Voyant des gens bien habillés, un mendiant leur barrait rapidement le chemin, quémandant avec habileté : « Brave monsieur, ayez pitié, donnez quelques Pièces de Cuivre pour un morceau de pain.
Monsieur, vous êtes un homme bon, merci pour vos Pièces de Cuivre. Mais... pourriez-vous en donner un peu plus ? J'ai vu que vous aviez d'autres pièces dans votre Bourse, juste assez pour un peu de viande à ajouter à mon repas. Aussi, j'ai terriblement soif et j'adorerais un bol de soupe.
Merci beaucoup, vous êtes une grande personne. Mais après avoir mangé et bu, la nuit tombe, et je n'ai pas de maison où retourner ; donnez-moi encore un peu d'argent pour trouver un endroit où passer la nuit. Avec mes vêtements si déchirés, aucune auberge ne me laisserait entrer ; peut-être pourriez-vous continuer votre bonté et me laisser acheter de nouveaux vêtements... Hé, monsieur, ne partez pas, s'il vous plaît ne partez pas... »

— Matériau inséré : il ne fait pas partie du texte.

(** * String columns of cudf: a shallow embedding of
    [python/cudf/cudf/core/column/string.py]

    The file embeds the two classes of the module, [StringColumn] and its
    accessor [StringMethods], and proves properties of the size computed by
    the constructor, of the derivation of the logical [children], of the
    serialisation round trip, of the argument checks and normalisations of
    the accessor methods, and of the operator dispatch.

    Python integers are unbounded and are modelled by [Z]; int32 elements
    wrap around.  A Python exception is a value of [exn], and a call that
    may raise returns a [result].  Device work (allocations and kernel
    launches) and host calls are recorded in a trace. *)

From Stdlib Require Import ZArith String Ascii Bool Lia List.
Import ListNotations.
Local Open Scope string_scope.
Local Open Scope list_scope.
Local Open Scope Z_scope.

(* ================================================================== *)
(** * Part I: definitions *)
(* ================================================================== *)

(** ** Python values, exceptions and results *)

(** The exceptions the module raises or lets through.  [EngineError] stands
    for a failure signalled by the string engine itself, [OtherError] for
    any other exception, known by the name of its class. *)
Inductive exn : Type :=
| NotImplementedError (msg : string)
| TypeError (msg : string)
| AttributeError
| IndexError
| KeyError
| EngineError (kind : string)
| OtherError (name : string).

Inductive result (A : Type) : Type :=
| Ok (a : A)
| Raise (e : exn).

Arguments Ok {A} a.
Arguments Raise {A} e.

Definition bind {A B : Type} (r : result A) (k : A -> result B) : result B :=
  match r with
  | Ok a => k a
  | Raise e => Raise e
  end.

Declare Scope py_scope.
Delimit Scope py_scope with py.
Notation "x <- c ;; k" := (bind c (fun x => k))
  (at level 61, c at next level, right associativity) : py_scope.
Local Open Scope py_scope.

Definition is_ok {A : Type} (r : result A) : bool :=
  match r with Ok _ => true | Raise _ => false end.

(** The Python objects that reach the keyword parameters of the accessor
    methods.  [NpNan] is the singleton [np.nan]; [PyFloatNan] is any other
    float NaN object, which is not identical to it. *)
Inductive pyval : Type :=
| PyNone
| PyBool (b : bool)
| PyInt (z : Z)
| PyStr (s : string)
| NpNan
| PyFloatNan.

(** [v is True] *)
Definition py_is_True (v : pyval) : bool :=
  match v with PyBool true => true | _ => false end.

(** [v is None] *)
Definition py_is_None (v : pyval) : bool :=
  match v with PyNone => true | _ => false end.

(** [v is np.nan] *)
Definition py_is_np_nan (v : pyval) : bool :=
  match v with NpNan => true | _ => false end.

(** ** Buffers and fixed-width columns

    A [Column] is a view [(offset, size)] of a base buffer, as
    [column.build_column(data=..., size=..., offset=...)] makes it.  The base
    buffer is kept as the list of its elements at the column's dtype: bytes
    for the chars child and for masks, int32 values for the offsets child. *)

Inductive dtype : Type :=
| Int8 | Int16 | Int32 | Int64 | Float32 | Float64 | Bool8
| Datetime64 (unit_ : string)
| Object.

Definition Buffer : Type := list Z.

Record Column : Type := mkColumn {
  col_base_data : Buffer;
  col_dtype : dtype;
  col_base_mask : option Buffer;
  col_size : Z;
  col_offset : Z
}.

(** Modelled from the spec: [column.build_column] for a fixed-width dtype,
    which is not part of this module; it makes the view [(offset, size)] of
    a buffer without copying it. *)
Definition build_column (data : Buffer) (dt : dtype) (mask : option Buffer)
  (size offset : Z) : Column :=
  mkColumn data dt mask size offset.

(** Modelled from the spec: [build_column(data=buf, dtype=dt, mask=mask)],
    which is not part of this module; without an explicit size the column
    spans the whole buffer. *)
Definition build_column_of_buffer (data : Buffer) (dt : dtype)
  (mask : option Buffer) : Column :=
  mkColumn data dt mask (Z.of_nat (length data)) 0.

(** The elements a column shows: [size] elements from [offset] on. *)
Definition col_elements (c : Column) : list Z :=
  firstn (Z.to_nat (col_size c)) (skipn (Z.to_nat (col_offset c)) (col_base_data c)).

(** Modelled from the spec: [c[i]] for an integer [i], the
    [element_indexing] of the base class, which is not part of this module.
    A negative index counts from the end, an index past the last row
    raises, and so does a read outside the base buffer. *)
Definition element_indexing (c : Column) (i : Z) : result Z :=
  let i' := if i <? 0 then col_size c + i else i in
  if (i' <? 0) || (col_size c - 1 <? i') then Raise IndexError
  else match nth_error (col_base_data c) (Z.to_nat (col_offset c + i')) with
       | Some v => Ok v
       | None => Raise IndexError
       end.

(** int32 wrap-around. *)
Definition wrap32 (z : Z) : Z := (z + 2147483648) mod 4294967296 - 2147483648.

(** Modelled from the spec: [c.binary_operator("sub", scalar)] of an int32
    column, which is not part of this module; the vectorised subtraction
    gives a fresh column holding the element-wise differences. *)
Definition column_sub_scalar (c : Column) (s : Z) : Column :=
  mkColumn (map (fun x => wrap32 (x - s)) (col_elements c))
           (col_dtype c) None (col_size c) 0.

(** ** Validity masks *)

(** Modelled from the spec: the validity bit of row [i] in a mask buffer,
    bit-packed, least significant bit first, 1 = valid. *)
Definition bit_is_set (m : Buffer) (i : nat) : bool :=
  Z.testbit (nth (i / 8) m 0) (Z.of_nat (i mod 8)).

(** The byte that holds eight bits, bit [j] at position [j]. *)
Definition pack_byte (f : nat -> bool) : Z :=
  fold_right (fun j acc => Z.lor (Z.shiftl (Z.b2z (f j)) (Z.of_nat j)) acc) 0
             (seq 0 8).

(** The bit-packed buffer of a list of bits. *)
Definition pack_bits (bs : list bool) : Buffer :=
  map (fun k => pack_byte (fun j => nth (8 * k + j) bs false))
      (seq 0 ((length bs + 7) / 8)).

(** Modelled from the spec: [copy_bitmask], which is not part of this
    module; the bits of rows [offset .. offset + size) are moved to
    positions [0 .. size) of a fresh buffer. *)
Definition copy_bitmask (m : Buffer) (offset size : Z) : Buffer :=
  pack_bits (map (fun r => bit_is_set m (Z.to_nat offset + r))
                 (seq 0 (Z.to_nat size))).

(** ** The string column *)

Record StringColumn : Type := mkStringColumn {
  base_children : list Column;
  base_mask : option Buffer;
  size : Z;
  offset : Z
}.

(** [StringColumn.__init__(mask, size, offset, children)]: the size passed on
    to the base class. *)
Definition init_size (size_arg : option Z) (offset_arg : Z)
  (children_arg : list Column) : Z :=
  match size_arg with
  | Some n => n
  | None =>
      let n :=
        match children_arg with
        | [] => 0
        | c0 :: _ => if col_size c0 =? 0 then 0 else col_size c0 - 1
        end in
      n - offset_arg
  end.

Definition StringColumn_init (mask : option Buffer) (size_arg : option Z)
  (offset_arg : Z) (children_arg : list Column) : StringColumn :=
  mkStringColumn children_arg mask (init_size size_arg offset_arg children_arg)
                 offset_arg.

(** Modelled from the spec:
    [build_column(data=None, dtype="str", mask=mask, children=children)],
    which is not part of this module; for a string dtype it calls the
    constructor with the default size and offset. *)
Definition build_string_column (mask : option Buffer) (children_arg : list Column)
  : StringColumn :=
  StringColumn_init mask None 0 children_arg.

(** [len(self)] *)
Definition len_ (c : StringColumn) : Z := size c.

(** Modelled from the spec: [self.nullable] of the base class: the column
    has a mask. *)
Definition nullable (c : StringColumn) : bool :=
  match base_mask c with Some _ => true | None => false end.

(** Modelled from the spec: [self.mask] of the base class: the base mask
    itself when the column starts at row 0, a realigned copy otherwise. *)
Definition mask (c : StringColumn) : option Buffer :=
  match base_mask c with
  | None => None
  | Some m => if offset c =? 0 then Some m
              else Some (copy_bitmask m (offset c) (size c))
  end.

(** Modelled from the spec: row [r] of a column with mask [m] is null when
    its bit is clear; a column without a mask has no nulls. *)
Definition mask_row_is_null (m : option Buffer) (r : nat) : bool :=
  match m with
  | None => false
  | Some b => negb (bit_is_set b r)
  end.

(** Row [r] of the column is null. *)
Definition row_is_null (c : StringColumn) (r : nat) : bool :=
  mask_row_is_null (mask c) r.

(** The number of null rows among the first [n]. *)
Definition count_nulls (m : option Buffer) (n : Z) : Z :=
  Z.of_nat (length (filter (mask_row_is_null m) (seq 0 (Z.to_nat n)))).

(** Modelled from the spec: [self.null_count] of the base class: the
    number of null rows of the column. *)
Definition null_count (c : StringColumn) : Z := count_nulls (mask c) (size c).

(** Modelled from the spec: [self.has_nulls] of the base class. *)
Definition has_nulls (c : StringColumn) : bool := negb (null_count c =? 0).

(** [StringColumn.children]: the logical [(offsets, chars)] pair. *)
Definition children (c : StringColumn) : result (list Column) :=
  match base_children c with
  | [] => Ok []
  | offsets_base :: rest =>
      if (offset c =? 0) && (col_size offsets_base =? size c + 1)
      then Ok (base_children c)
      else
        match rest with
        | [] => Raise IndexError
        | chars_base :: _ =>
            let offsets_column :=
              build_column (col_base_data offsets_base) (col_dtype offsets_base)
                           (col_base_mask offsets_base) (size c + 1) (offset c) in
            chars_offset <- element_indexing offsets_column 0 ;;
            let offsets_column := column_sub_scalar offsets_column (wrap32 chars_offset) in
            chars_size <- element_indexing offsets_column (size c) ;;
            let chars_column :=
              build_column (col_base_data chars_base) (col_dtype chars_base)
                           (col_base_mask chars_base) chars_size chars_offset in
            Ok [offsets_column; chars_column]
        end
  end.

(** [l[lo : hi]] *)
Definition slice (l : list Z) (lo hi : Z) : list Z :=
  firstn (Z.to_nat hi - Z.to_nat lo) (skipn (Z.to_nat lo) l).

(** The bytes of row [r] as an [(offsets, chars)] pair delimits them:
    [chars[offsets[r] : offsets[r + 1]]]. *)
Definition string_at (offsets chars : Column) (r : Z) : list Z :=
  slice (col_elements chars)
        (nth (Z.to_nat r) (col_elements offsets) 0)
        (nth (Z.to_nat (r + 1)) (col_elements offsets) 0).

(** The same through the whole base buffers, as the engine reads a column
    that carries an offset. *)
Definition base_string_at (offsets_base chars_base : Column) (r : Z) : list Z :=
  slice (col_base_data chars_base)
        (nth (Z.to_nat r) (col_base_data offsets_base) 0)
        (nth (Z.to_nat (r + 1)) (col_base_data offsets_base) 0).

(** ** Host strings and engine rows *)

(** Bytes as a host string, and back. *)
Definition string_of_bytes (bs : list Z) : string :=
  fold_right (fun b s => String (ascii_of_N (Z.to_N b)) s) EmptyString bs.

Fixpoint bytes_of_string (s : string) : list Z :=
  match s with
  | EmptyString => []
  | String a s' => Z.of_N (N_of_ascii a) :: bytes_of_string s'
  end.

(** The rows an engine object holds: [None] is a null row. *)
Definition rows : Type := list (option string).

(** [StringColumn.nvstrings]: the engine object built from the logical
    children and the mask ([nvstrings.from_offsets]); an empty column needs
    no children. *)
Definition nvstrings (c : StringColumn) : result rows :=
  if size c =? 0 then Ok []
  else
    ch <- children c ;;
    match ch with
    | offsets_column :: chars_column :: _ =>
        Ok (map (fun r =>
                   if nullable c && row_is_null c r then None
                   else Some (string_of_bytes
                                (string_at offsets_column chars_column (Z.of_nat r))))
                (seq 0 (Z.to_nat (size c))))
    | _ => Raise IndexError
    end.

Richard observa la mendicité bruyante du mendiant au bord de la route, ricana, secoua la tête et continua sa route. Sa tenue était entièrement noire, sans ornement, et ne ressemblait pas à celle d'un homme riche, ce qui l'épargna d'être importuné. Il traversa ainsi sans encombre une grande partie de Florence, se faisant déjà une impression générale de la ville.
Devant une fontaine sur une place, Richard ralentit le pas et marmonna : « Florence, hein... Florence ! »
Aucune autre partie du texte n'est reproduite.